Uma equipa do INESC-ID, do Instituto Superior Técnico e da Fundação Champalimaud desenvolveu um novo modelo de inteligência artificial (IA), a EVNets (Early Vision Networks, que replica os primeiros estágios da visão dos primatas. Trata-se de um avanço que poderá transformar desde a visão por computador até à análise de exames médicos, anuncia a fundação em comunicado.
O novo modelo, apresentado na conferência NeurIPS 2025, foi desenhado para corrigir uma das principais fragilidades da IA atual: a incapacidade de lidar com pequenas distorções visuais, que facilmente levam os sistemas tradicionais ao erro.
Inspiradas diretamente no funcionamento da retina, do núcleo geniculado lateral e do córtex visual primário, as EVNets combinam conhecimentos de neurociência com redes neuronais convolucionais, criando uma arquitetura mais próxima da visão biológica. O modelo resulta da integração do anterior VOneBlock, desenvolvido no MIT, com um novo módulo subcortical capaz de processar variações de brilho, contraste e ruído, de forma semelhante ao que acontece no sistema visual humano.

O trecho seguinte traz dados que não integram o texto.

(** * go-chat-kafka: the credential and session core

    A shallow embedding of the authentication service of the chat
    backend ([internal/service/auth_service.go]) together with the
    helpers it calls ([pkg/utils/jwt.go], [pkg/utils/password.go],
    [pkg/utils/uuid.go]) and the record types of [pkg/types/user.go].

    Go strings are byte strings: [len] counts bytes and [s[i:j]] slices
    bytes.  They are embedded as [String.string], whose characters are
    bytes as well, so that [String.length] is Go's [len].

    Go errors are embedded as values of the inductive type [error]; a
    function returning [(T, error)] returns a [result T], and a function
    returning only [error] returns an [option error] ([None] is [nil]). *)

From Stdlib Require Import String Ascii List ZArith Lia Bool.
Import ListNotations.
Local Open Scope string_scope.

Set Implicit Arguments.

(** ** Errors *)

(** The error values that flow through the service.  [fmt.Errorf] with a
    constant text is [ErrorfS]; with a trailing [%v] it is [ErrorfV]; with
    a trailing [%w] it is [ErrorfW], which keeps the wrapped error.  The
    text stored in [ErrorfV] and [ErrorfW] is the format string up to the
    verb. *)
Inductive error : Type :=
| ErrNoRows
    (* pgx.ErrNoRows, the sentinel the service compares against *)
| PgError (Severity Code Message : string)
    (* *pgconn.PgError, a failure reported by the database server *)
| LibError (msg : string)
    (* an error value of a library: driver, bcrypt, uuid, crypto/rand *)
| JwtError (sentinel : string) (message : string)
    (* golang-jwt's newError(message, sentinel) *)
| JwtErrorW (sentinel : string) (message : string) (cause : error)
    (* golang-jwt's newError(message, sentinel, cause) *)
| ErrorfS (text : string)
| ErrorfV (text : string) (v : string)
| ErrorfW (text : string) (wrapped : error).

(** The [Error()] method: the message a caller sees. *)
Fixpoint Error (e : error) : string :=
  match e with
  | ErrNoRows => "no rows in result set"
  | PgError sev code m => sev ++ ": " ++ m ++ " (SQLSTATE " ++ code ++ ")"
  | LibError m => m
  | JwtError s m => s ++ (if String.eqb m "" then "" else ": " ++ m)
  | JwtErrorW s m c =>
      s ++ (if String.eqb m "" then "" else ": " ++ m) ++ ": " ++ Error c
  | ErrorfS t => t
  | ErrorfV t v => t ++ v
  | ErrorfW t w => t ++ Error w
  end.

(** [err == pgx.ErrNoRows]: comparison with the sentinel. *)
Definition isErrNoRows (e : error) : bool :=
  match e with
  | ErrNoRows => true
  | _ => false
  end.

Inductive result (A : Type) : Type :=
| Ok (a : A)
| Err (e : error).

Arguments Ok {A} a.
Arguments Err {A} e.

Definition isOk {A} (r : result A) : bool :=
  match r with
  | Ok _ => true
  | Err _ => false
  end.

(** ** Strings *)

(** Go's [len(s)] as an [int]. *)
Definition len (s : string) : Z := Z.of_nat (String.length s).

Destacam-se os resultados, que são expressivos: para além de um desempenho mais robusto em tarefas de visão por computador, as EVNets obtiveram pontuações superiores no Brain-Score, a métrica de referência que avalia o quão semelhante um modelo computacional é ao cérebro dos primatas. Esta aproximação traz também ganhos em interpretabilidade, uma vez que algoritmos inspirados na biologia permitem compreender melhor o seu funcionamento interno, contrariando a tendência das "caixas-pretas" da IA moderna.
E o impacto vai muito além do laboratório. A Fundação Champalimaud já está a testar as EVNets em imagiologia médica, no âmbito do Programa de Investigação em Cancro da Mama. O objetivo é avaliar se este modelo consegue analisar exames provenientes de diferentes equipamentos - um desafio crítico para a IA tradicional. Caso a robustez biológica se traduza nesta área, a tecnologia poderá melhorar o diagnóstico e apoiar decisões clínicas com maior consistência.
Para os investigadores, esta é uma via com enorme potencial: modelos que imitam o cérebro humano não só tornam a IA mais confiável e compreensível, como ajudam a desvendar a própria biologia que os inspira, criando um ciclo virtuoso entre neurociência, interpretação humana e inovação tecnológica.